About this task — Search the material for the word "pose" and report each line where it turns up.

Data shown —
(** C30: address decoding is exclusive and order-independent: a data access
    inside a device's window runs that device's callback, whichever slot it
    occupies, at the offset from its base; one inside the ROM reads its bytes
    and cannot write them; one inside RAM reads and writes RAM; any other
    access fails and changes nothing. *)
Theorem bus_decode_exclusive `{DI : DevInv D} (b : Bus D) a w v :
  bus_wf b -> 1 <= w <= 8 ->
  (forall i m, mappings b !! i = Some m -> map_present m = true -> mapping_contains m a w = true ->
     bus_read a w b = match dev_read (map_device m) with
       | Some f => let '(x, w') := f (bus_world b) (a - map_base m) w in (x, set_world w' b)
       | None => (None, b) end /\
     bus_write a w v b = match dev_write (map_device m) with
       | Some f => let '(ok, w') := f (bus_world b) (a - map_base m) w v in
                   (if ok then Some tt else None, set_world w' b)
       | None => (None, b) end) /\
  (rom_contains (bus_rom b) a w = true ->
     bus_read a w b = (rom_read (bus_rom b) a w, b) /\ bus_write a w v b = (None, b) /\
     bus_fetch b a w = rom_read (bus_rom b) a w) /\
  (ram_contains (bus_ram b) a w = true ->
     bus_read a w b = (ram_read (bus_ram b) a w, b) /\
     bus_write a w v b = match ram_write (bus_ram b) a w v with
       | Some r => (Some tt, set_bus_ram r b) | None => (None, b) end /\
     bus_fetch b a w = ram_read (bus_ram b) a w) /\
  (lock_mapping_for_address b a w = None -> rom_contains (bus_rom b) a w = false ->
   ram_contains (bus_ram b) a w = false ->
     bus_read a w b = (None, b) /\ bus_write a w v b = (None, b) /\ bus_fetch b a w = None).
Proof.
  intros Hb Hw. unfold bus_read, bus_write, bus_fetch.
  rewrite (proj2 (Z.eqb_neq w 0)), (proj2 (Z.ltb_ge 8 w)) by lia. cbn [orb].
  assert (forall P : Prop, (rom_contains (bus_rom b) a w = true \/ ram_contains (bus_ram b) a w = true) ->
    (lock_mapping_for_address b a w = None -> P) -> P) as Hnodev.
  { intros P Hor HP. destruct (lock_mapping_for_address b a w) as [m|] eqn:E; [|auto].
    apply find_mapping_Some in E as (i & Hi & Hp & Hc).
    pose proof (device_excludes_ram b i m a w Hb Hi Hp ltac:(lia) Hc).
    pose proof (device_excludes_rom b i m a w Hb Hi Hp ltac:(lia) Hc). intuition congruence. }
  assert (rom_contains (bus_rom b) a w = false -> rom_read (bus_rom b) a w = None) as Hnorom.
  { intros E. unfold rom_read. rewrite E. by rewrite !orb_true_r. }
  split_and!.
  - intros i m Hi Hp Hc. destruct (lock_mapping_for_address b a w) as [m'|] eqn:E.
    + apply find_mapping_Some in E as (j & Hj & Hpj & Hcj).
      assert (i = j) as -> by (eapply (device_unique b i j m m' a w); done || lia).
      assert (m' = m) as -> by congruence. done.
    + unfold lock_mapping_for_address in E. eapply find_mapping_None in E; [|done..]. congruence.
  - intros Hc. apply (Hnodev _ (or_introl Hc)). intros ->.
    rewrite (rom_excludes_ram b a w Hb ltac:(lia) Hc), Hc.
    assert (exists x, rom_read (bus_rom b) a w = Some x) as [x ->]; [|done].
    unfold rom_read. rewrite Hc, (proj2 (Z.eqb_neq w 0)), (proj2 (Z.ltb_ge 8 w)) by lia.
    by eexists.
  - intros Hc. apply (Hnodev _ (or_intror Hc)). intros ->.
    destruct (rom_contains (bus_rom b) a w) eqn:Hr.
    { pose proof (rom_excludes_ram b a w Hb ltac:(lia) Hr). congruence. }
    by rewrite Hnorom, Hc.
  - intros -> Hr Hm. by rewrite Hnorom, Hr, Hm.
Qed.
(* ===== verification/Ring.v ===== *)
(** Ring buffers: an array of slots, the index of the oldest element and a
    count, as the UART (src/uart.c), the display queue (src/display_queue.c) and
    the kernel's byte queue (kernel/runtime.c) keep them.  [ring] is the queue a
    ring represents; the lemmas say what a store behind the newest element and
    an advance of the head do to it. *)

From S2P Require Import Prelude.
From Stdlib Require Import ZArith Lia Bool.
From stdpp Require Import base list numbers option.

#[local] Open Scope Z_scope.

Section ring.
Context {A : Type} `{Inhabited A}.
Implicit Types slots : list A.

(** [slots[i]] and [slots[i] = v] for an index in range. *)
Definition slot_get slots (i : Z) : A := slots !!! Z.to_nat i.
Definition slot_set slots (i : Z) (v : A) : list A := <[Z.to_nat i := v]> slots.

Definition capacity slots : Z := Z.of_nat (length slots).

(** The elements from the oldest to the newest. *)
Definition ring slots (head count : Z) : list A :=
  (fun i => slot_get slots ((head + i) mod capacity slots)) <$> seqZ 0 count.

Record ring_ok slots (head count : Z) : Prop := {
  ring_head : 0 <= head < capacity slots;
  ring_count : 0 <= count <= capacity slots;
}.

Lemma capacity_set slots i v : capacity (slot_set slots i v) = capacity slots.
Proof. unfold capacity, slot_set. by rewrite length_insert. Qed.

Lemma slot_get_same slots i v : 0 <= i < capacity slots -> slot_get (slot_set slots i v) i = v.
Proof.
  unfold capacity, slot_get, slot_set. intros Hi.
  apply list_lookup_total_insert_eq. lia.
Qed.

Lemma slot_get_other slots i j v : 0 <= i -> 0 <= j -> i <> j -> slot_get (slot_set slots i v) j = slot_get slots j.
Proof. intros Hi Hj Hne. unfold slot_get, slot_set. apply list_lookup_total_insert_ne. lia. Qed.

Lemma length_ring slots head count : 0 <= count -> Z.of_nat (length (ring slots head count)) = count.
Proof. intros Hc. unfold ring. rewrite length_fmap, length_seqZ. lia. Qed.

Lemma ring_empty slots head : ring slots head 0 = [].
Proof. done. Qed.

Lemma ring_index c head x : 0 <= head < c -> 0 <= x <= c ->
  (head + x) mod c = if head + x <? c then head + x else head + x - c.
Proof.
  intros Hh Hx. destruct (Z.ltb_spec (head + x) c); [apply Z.mod_small; lia|].
  symmetry. apply (Z.mod_unique _ _ 1); lia.
Qed.

Lemma ring_push_store slots head count v :
  ring_ok slots head count -> count < capacity slots ->
  let slots' := slot_set slots ((head + count) mod capacity slots) v in
  ring slots' head (count + 1) = ring slots head count ++ [v] /\ ring_ok slots' head (count + 1).
Proof.
  intros [Hh Hc] Hlt slots'. assert (capacity slots' = capacity slots) as Hcap by apply capacity_set.
  pose proof (Z.mod_pos_bound (head + count) (capacity slots) ltac:(lia)).
  split; [|split; lia]. unfold ring. rewrite Hcap. rewrite seqZ_app, fmap_app by lia. f_equal.
  - apply list_fmap_ext. intros i j Hj%lookup_seqZ. pose proof (Z.mod_pos_bound (head + j) (capacity slots) ltac:(lia)).
    apply slot_get_other; [lia|lia|].
    rewrite !ring_index by lia.
    destruct (Z.ltb_spec (head + count) (capacity slots)), (Z.ltb_spec (head + j) (capacity slots)); lia.
  - rewrite Z.add_0_l, (seqZ_cons count 1), fmap_cons by lia. cbn [Z.pred Z.add]. f_equal.
    apply slot_get_same. lia.
Qed.

Lemma ring_pop_head slots head count :
  ring_ok slots head count -> 0 < count ->
  ring slots head count = slot_get slots head :: ring slots ((head + 1) mod capacity slots) (count - 1) /\
  ring_ok slots ((head + 1) mod capacity slots) (count - 1).
Proof.
  intros [Hh Hc] H0. pose proof (Z.mod_pos_bound (head + 1) (capacity slots) ltac:(lia)). split; [|split; lia].
  unfold ring. rewrite seqZ_cons, fmap_cons, Z.add_0_r, Z.mod_small by lia. f_equal.
  apply list_eq. intros i. rewrite !list_lookup_fmap.
  destruct (decide (Z.of_nat i < count - 1)).
  - rewrite !lookup_seqZ_lt by lia. cbn. do 2 f_equal. rewrite Z.add_mod_idemp_l by lia. f_equal. lia.
  - by rewrite !lookup_seqZ_ge by lia.
Qed.

End ring.

Arguments ring : simpl never.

Expected answer —
    pose proof (device_excludes_ram b i m a w Hb Hi Hp ltac:(lia) Hc).
    pose proof (device_excludes_rom b i m a w Hb Hi Hp ltac:(lia) Hc). intuition congruence. }
    { pose proof (rom_excludes_ram b a w Hb ltac:(lia) Hr). congruence. }
  pose proof (Z.mod_pos_bound (head + count) (capacity slots) ltac:(lia)).
  - apply list_fmap_ext. intros i j Hj%lookup_seqZ. pose proof (Z.mod_pos_bound (head + j) (capacity slots) ltac:(lia)).
  intros [Hh Hc] H0. pose proof (Z.mod_pos_bound (head + 1) (capacity slots) ltac:(lia)). split; [|split; lia].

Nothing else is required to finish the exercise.